## Try it
Look through the data below for the line with "cc_rest : Z" and the line with "g_AddBalance : GState", then output those two and all lines in between, exactly as written.

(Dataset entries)
# # # # #

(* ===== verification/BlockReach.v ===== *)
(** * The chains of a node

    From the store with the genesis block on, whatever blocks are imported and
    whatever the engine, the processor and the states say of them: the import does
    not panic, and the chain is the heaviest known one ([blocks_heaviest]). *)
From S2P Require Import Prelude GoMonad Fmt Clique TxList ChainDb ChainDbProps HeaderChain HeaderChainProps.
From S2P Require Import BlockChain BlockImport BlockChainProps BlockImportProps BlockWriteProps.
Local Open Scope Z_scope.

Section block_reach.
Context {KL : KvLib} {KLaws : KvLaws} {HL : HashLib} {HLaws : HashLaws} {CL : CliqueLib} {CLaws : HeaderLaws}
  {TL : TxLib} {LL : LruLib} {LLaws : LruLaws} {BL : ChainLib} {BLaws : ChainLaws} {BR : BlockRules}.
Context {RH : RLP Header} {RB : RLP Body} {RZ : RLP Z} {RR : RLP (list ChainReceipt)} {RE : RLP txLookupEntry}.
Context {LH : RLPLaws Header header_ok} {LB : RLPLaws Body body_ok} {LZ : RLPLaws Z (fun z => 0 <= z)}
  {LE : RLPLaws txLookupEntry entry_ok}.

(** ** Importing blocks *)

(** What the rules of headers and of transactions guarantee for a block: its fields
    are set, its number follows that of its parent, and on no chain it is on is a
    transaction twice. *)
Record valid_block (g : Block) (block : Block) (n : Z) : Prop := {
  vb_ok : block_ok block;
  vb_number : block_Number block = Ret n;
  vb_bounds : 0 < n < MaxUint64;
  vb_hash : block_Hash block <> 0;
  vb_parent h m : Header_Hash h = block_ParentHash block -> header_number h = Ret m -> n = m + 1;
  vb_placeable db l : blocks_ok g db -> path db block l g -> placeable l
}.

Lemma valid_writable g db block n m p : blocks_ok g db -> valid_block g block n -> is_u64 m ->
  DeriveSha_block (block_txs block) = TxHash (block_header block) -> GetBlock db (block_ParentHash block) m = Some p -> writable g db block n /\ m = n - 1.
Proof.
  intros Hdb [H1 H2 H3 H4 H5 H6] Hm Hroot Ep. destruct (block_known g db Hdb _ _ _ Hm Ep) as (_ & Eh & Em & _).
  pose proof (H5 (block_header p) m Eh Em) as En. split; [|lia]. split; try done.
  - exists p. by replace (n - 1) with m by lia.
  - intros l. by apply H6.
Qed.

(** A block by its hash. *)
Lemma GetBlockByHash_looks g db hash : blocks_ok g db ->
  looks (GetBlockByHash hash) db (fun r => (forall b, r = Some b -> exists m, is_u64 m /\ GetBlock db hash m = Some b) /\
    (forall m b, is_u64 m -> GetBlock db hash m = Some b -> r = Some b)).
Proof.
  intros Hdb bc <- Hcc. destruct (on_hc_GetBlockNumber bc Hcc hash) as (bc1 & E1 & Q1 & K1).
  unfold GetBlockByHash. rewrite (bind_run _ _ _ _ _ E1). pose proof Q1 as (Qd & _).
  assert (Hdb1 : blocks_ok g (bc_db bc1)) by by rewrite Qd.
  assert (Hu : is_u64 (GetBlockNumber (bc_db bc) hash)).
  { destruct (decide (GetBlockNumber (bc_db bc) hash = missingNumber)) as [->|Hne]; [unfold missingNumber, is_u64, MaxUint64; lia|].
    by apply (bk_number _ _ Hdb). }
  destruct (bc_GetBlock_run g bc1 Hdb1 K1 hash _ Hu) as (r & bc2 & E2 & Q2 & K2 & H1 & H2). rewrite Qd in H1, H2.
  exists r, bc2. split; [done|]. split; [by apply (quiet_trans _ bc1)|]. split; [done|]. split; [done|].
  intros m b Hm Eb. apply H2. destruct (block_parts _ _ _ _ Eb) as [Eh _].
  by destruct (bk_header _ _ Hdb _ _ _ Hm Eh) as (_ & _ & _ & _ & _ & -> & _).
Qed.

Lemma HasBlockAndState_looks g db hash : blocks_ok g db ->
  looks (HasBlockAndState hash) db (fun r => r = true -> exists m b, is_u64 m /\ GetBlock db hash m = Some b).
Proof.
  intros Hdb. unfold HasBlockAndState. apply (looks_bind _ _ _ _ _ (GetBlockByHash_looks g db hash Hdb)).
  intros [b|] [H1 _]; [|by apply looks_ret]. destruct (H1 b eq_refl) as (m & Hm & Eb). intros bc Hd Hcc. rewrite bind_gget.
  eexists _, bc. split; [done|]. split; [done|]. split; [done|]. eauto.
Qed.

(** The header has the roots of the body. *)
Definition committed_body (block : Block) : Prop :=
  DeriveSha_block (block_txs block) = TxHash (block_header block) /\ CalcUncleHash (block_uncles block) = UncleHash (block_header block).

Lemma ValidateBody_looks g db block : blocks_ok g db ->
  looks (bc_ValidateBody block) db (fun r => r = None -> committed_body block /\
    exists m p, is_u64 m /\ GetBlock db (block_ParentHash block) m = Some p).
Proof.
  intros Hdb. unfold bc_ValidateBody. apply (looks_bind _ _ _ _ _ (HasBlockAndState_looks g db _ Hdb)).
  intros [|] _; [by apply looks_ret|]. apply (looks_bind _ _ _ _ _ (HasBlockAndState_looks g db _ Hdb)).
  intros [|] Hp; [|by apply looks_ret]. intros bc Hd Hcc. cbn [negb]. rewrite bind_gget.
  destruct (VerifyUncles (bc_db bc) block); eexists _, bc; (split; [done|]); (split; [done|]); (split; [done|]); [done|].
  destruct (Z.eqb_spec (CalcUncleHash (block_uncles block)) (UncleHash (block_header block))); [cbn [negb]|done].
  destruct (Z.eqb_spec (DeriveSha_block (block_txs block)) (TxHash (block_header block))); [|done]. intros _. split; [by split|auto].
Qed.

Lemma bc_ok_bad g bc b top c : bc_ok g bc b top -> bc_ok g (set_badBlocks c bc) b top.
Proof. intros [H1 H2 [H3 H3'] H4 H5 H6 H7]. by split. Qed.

# # # # #

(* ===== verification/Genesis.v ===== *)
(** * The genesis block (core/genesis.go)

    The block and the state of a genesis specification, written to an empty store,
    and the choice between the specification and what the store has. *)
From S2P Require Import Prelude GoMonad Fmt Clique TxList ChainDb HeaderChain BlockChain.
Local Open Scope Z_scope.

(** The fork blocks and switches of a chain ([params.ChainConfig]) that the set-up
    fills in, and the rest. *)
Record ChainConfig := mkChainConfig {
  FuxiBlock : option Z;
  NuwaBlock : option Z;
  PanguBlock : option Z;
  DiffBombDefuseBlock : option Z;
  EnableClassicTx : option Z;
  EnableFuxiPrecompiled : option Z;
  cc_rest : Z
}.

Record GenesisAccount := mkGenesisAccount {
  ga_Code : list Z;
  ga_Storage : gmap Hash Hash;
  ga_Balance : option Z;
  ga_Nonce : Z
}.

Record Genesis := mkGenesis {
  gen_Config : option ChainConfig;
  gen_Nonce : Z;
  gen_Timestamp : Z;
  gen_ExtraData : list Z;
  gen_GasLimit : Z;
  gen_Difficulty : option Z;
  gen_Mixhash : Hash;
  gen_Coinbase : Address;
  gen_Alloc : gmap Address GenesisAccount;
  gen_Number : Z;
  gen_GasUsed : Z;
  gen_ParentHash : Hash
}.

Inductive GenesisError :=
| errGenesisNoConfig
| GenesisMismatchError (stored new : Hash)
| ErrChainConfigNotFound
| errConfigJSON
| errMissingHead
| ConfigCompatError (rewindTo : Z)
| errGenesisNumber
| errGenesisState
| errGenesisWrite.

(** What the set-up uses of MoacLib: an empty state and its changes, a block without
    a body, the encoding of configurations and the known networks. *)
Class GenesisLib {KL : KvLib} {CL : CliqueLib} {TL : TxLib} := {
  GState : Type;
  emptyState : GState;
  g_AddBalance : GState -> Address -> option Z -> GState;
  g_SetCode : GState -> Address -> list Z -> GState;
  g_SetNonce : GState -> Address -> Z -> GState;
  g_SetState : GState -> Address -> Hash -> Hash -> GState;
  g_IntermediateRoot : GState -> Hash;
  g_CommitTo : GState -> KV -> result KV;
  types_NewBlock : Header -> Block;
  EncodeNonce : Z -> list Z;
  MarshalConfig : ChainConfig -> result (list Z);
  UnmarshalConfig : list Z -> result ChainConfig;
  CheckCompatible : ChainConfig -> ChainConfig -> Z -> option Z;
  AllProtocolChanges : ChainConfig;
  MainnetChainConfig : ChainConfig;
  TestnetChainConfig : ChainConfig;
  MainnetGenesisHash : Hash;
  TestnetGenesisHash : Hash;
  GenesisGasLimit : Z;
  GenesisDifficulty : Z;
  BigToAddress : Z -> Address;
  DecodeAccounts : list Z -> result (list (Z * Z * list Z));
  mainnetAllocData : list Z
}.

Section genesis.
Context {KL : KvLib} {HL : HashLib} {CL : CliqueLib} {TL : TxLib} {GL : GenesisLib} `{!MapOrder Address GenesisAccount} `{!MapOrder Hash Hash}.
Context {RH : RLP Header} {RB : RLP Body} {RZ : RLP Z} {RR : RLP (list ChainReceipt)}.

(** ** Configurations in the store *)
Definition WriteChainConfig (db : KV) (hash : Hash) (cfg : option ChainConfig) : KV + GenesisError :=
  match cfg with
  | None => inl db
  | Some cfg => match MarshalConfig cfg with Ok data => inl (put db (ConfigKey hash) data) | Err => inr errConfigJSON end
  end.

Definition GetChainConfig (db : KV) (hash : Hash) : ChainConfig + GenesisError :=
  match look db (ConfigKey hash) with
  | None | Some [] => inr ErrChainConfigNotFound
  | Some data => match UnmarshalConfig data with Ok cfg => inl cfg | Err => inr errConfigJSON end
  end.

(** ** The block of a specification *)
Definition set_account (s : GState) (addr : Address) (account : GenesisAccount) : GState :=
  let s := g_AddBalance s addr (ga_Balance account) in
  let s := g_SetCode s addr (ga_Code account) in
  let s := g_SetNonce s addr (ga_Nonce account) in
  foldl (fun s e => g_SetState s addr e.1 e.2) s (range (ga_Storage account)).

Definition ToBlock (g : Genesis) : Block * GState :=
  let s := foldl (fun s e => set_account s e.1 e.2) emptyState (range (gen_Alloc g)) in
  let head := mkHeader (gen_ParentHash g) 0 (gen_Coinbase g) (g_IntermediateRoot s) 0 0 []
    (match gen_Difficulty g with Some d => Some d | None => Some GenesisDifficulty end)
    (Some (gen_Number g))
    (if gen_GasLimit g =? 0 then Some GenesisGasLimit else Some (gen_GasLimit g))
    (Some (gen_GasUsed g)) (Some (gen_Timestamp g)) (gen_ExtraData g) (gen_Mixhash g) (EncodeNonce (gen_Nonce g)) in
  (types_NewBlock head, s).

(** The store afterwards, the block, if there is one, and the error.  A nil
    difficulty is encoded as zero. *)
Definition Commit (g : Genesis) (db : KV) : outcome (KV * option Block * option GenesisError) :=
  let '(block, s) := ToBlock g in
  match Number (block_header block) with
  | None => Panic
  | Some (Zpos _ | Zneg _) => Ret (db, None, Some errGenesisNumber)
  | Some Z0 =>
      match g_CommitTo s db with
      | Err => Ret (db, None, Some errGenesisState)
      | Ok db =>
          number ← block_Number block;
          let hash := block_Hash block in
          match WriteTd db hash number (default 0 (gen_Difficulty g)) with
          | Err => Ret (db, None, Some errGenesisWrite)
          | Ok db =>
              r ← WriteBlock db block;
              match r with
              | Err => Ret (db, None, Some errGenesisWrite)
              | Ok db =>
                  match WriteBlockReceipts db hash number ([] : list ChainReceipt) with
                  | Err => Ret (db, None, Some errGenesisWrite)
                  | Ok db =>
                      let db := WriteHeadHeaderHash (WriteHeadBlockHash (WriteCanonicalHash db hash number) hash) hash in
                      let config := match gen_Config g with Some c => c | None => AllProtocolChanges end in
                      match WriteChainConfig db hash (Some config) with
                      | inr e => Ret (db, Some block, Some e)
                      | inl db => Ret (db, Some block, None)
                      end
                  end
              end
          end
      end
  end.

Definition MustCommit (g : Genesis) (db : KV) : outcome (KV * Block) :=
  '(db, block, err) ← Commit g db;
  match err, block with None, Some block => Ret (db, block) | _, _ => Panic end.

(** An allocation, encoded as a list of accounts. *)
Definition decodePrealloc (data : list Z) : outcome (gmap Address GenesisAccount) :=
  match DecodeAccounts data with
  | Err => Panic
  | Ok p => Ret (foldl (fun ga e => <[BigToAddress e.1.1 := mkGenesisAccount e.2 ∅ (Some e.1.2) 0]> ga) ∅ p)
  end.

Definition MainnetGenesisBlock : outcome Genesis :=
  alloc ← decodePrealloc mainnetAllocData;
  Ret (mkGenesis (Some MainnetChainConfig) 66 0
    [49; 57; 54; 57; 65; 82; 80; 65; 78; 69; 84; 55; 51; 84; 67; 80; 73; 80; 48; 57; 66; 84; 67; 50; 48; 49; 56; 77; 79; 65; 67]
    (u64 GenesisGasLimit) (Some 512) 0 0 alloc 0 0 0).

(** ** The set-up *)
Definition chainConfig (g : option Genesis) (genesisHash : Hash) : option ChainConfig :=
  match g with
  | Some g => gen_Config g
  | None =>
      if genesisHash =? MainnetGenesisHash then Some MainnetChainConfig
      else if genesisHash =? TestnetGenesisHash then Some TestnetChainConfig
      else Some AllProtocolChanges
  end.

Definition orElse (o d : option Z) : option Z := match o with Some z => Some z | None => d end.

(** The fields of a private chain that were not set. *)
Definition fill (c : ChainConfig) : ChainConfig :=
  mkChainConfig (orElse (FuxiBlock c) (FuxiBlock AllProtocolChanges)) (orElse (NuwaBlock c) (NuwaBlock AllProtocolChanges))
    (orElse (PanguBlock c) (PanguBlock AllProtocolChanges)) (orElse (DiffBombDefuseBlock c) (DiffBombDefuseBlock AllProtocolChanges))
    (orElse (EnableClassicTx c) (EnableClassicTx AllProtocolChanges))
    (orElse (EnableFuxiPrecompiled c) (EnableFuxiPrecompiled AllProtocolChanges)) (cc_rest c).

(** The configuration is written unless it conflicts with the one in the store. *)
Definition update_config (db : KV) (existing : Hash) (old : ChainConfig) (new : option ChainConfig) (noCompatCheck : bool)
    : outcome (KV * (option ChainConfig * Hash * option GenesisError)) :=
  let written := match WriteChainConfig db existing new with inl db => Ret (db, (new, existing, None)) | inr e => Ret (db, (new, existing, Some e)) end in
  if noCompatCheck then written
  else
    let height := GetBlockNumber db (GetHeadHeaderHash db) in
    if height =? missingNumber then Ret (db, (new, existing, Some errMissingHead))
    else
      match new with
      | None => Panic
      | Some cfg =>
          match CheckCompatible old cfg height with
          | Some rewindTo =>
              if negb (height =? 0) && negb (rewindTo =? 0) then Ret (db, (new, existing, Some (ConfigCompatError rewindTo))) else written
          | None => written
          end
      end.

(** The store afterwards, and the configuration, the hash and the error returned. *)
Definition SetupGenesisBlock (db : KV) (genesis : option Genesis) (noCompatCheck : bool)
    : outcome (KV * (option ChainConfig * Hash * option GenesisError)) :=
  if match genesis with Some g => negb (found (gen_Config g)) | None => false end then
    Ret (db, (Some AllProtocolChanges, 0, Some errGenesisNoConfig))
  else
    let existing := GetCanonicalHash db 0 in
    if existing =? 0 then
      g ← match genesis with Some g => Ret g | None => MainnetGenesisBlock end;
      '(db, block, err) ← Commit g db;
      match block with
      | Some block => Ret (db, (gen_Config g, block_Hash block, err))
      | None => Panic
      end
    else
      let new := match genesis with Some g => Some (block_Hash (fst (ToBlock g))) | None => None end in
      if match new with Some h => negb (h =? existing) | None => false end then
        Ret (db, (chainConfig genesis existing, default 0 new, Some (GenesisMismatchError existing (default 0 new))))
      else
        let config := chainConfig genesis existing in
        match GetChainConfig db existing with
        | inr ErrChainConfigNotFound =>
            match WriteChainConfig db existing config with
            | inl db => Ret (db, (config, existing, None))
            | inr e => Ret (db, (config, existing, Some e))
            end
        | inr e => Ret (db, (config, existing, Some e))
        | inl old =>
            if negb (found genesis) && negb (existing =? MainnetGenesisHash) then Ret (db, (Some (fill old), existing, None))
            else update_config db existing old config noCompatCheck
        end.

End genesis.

# # # # #

## Task solution
  cc_rest : Z
}.

Record GenesisAccount := mkGenesisAccount {
  ga_Code : list Z;
  ga_Storage : gmap Hash Hash;
  ga_Balance : option Z;
  ga_Nonce : Z
}.

Record Genesis := mkGenesis {
  gen_Config : option ChainConfig;
  gen_Nonce : Z;
  gen_Timestamp : Z;
  gen_ExtraData : list Z;
  gen_GasLimit : Z;
  gen_Difficulty : option Z;
  gen_Mixhash : Hash;
  gen_Coinbase : Address;
  gen_Alloc : gmap Address GenesisAccount;
  gen_Number : Z;
  gen_GasUsed : Z;
  gen_ParentHash : Hash
}.

Inductive GenesisError :=
| errGenesisNoConfig
| GenesisMismatchError (stored new : Hash)
| ErrChainConfigNotFound
| errConfigJSON
| errMissingHead
| ConfigCompatError (rewindTo : Z)
| errGenesisNumber
| errGenesisState
| errGenesisWrite.

(** What the set-up uses of MoacLib: an empty state and its changes, a block without
    a body, the encoding of configurations and the known networks. *)
Class GenesisLib {KL : KvLib} {CL : CliqueLib} {TL : TxLib} := {
  GState : Type;
  emptyState : GState;
  g_AddBalance : GState -> Address -> option Z -> GState;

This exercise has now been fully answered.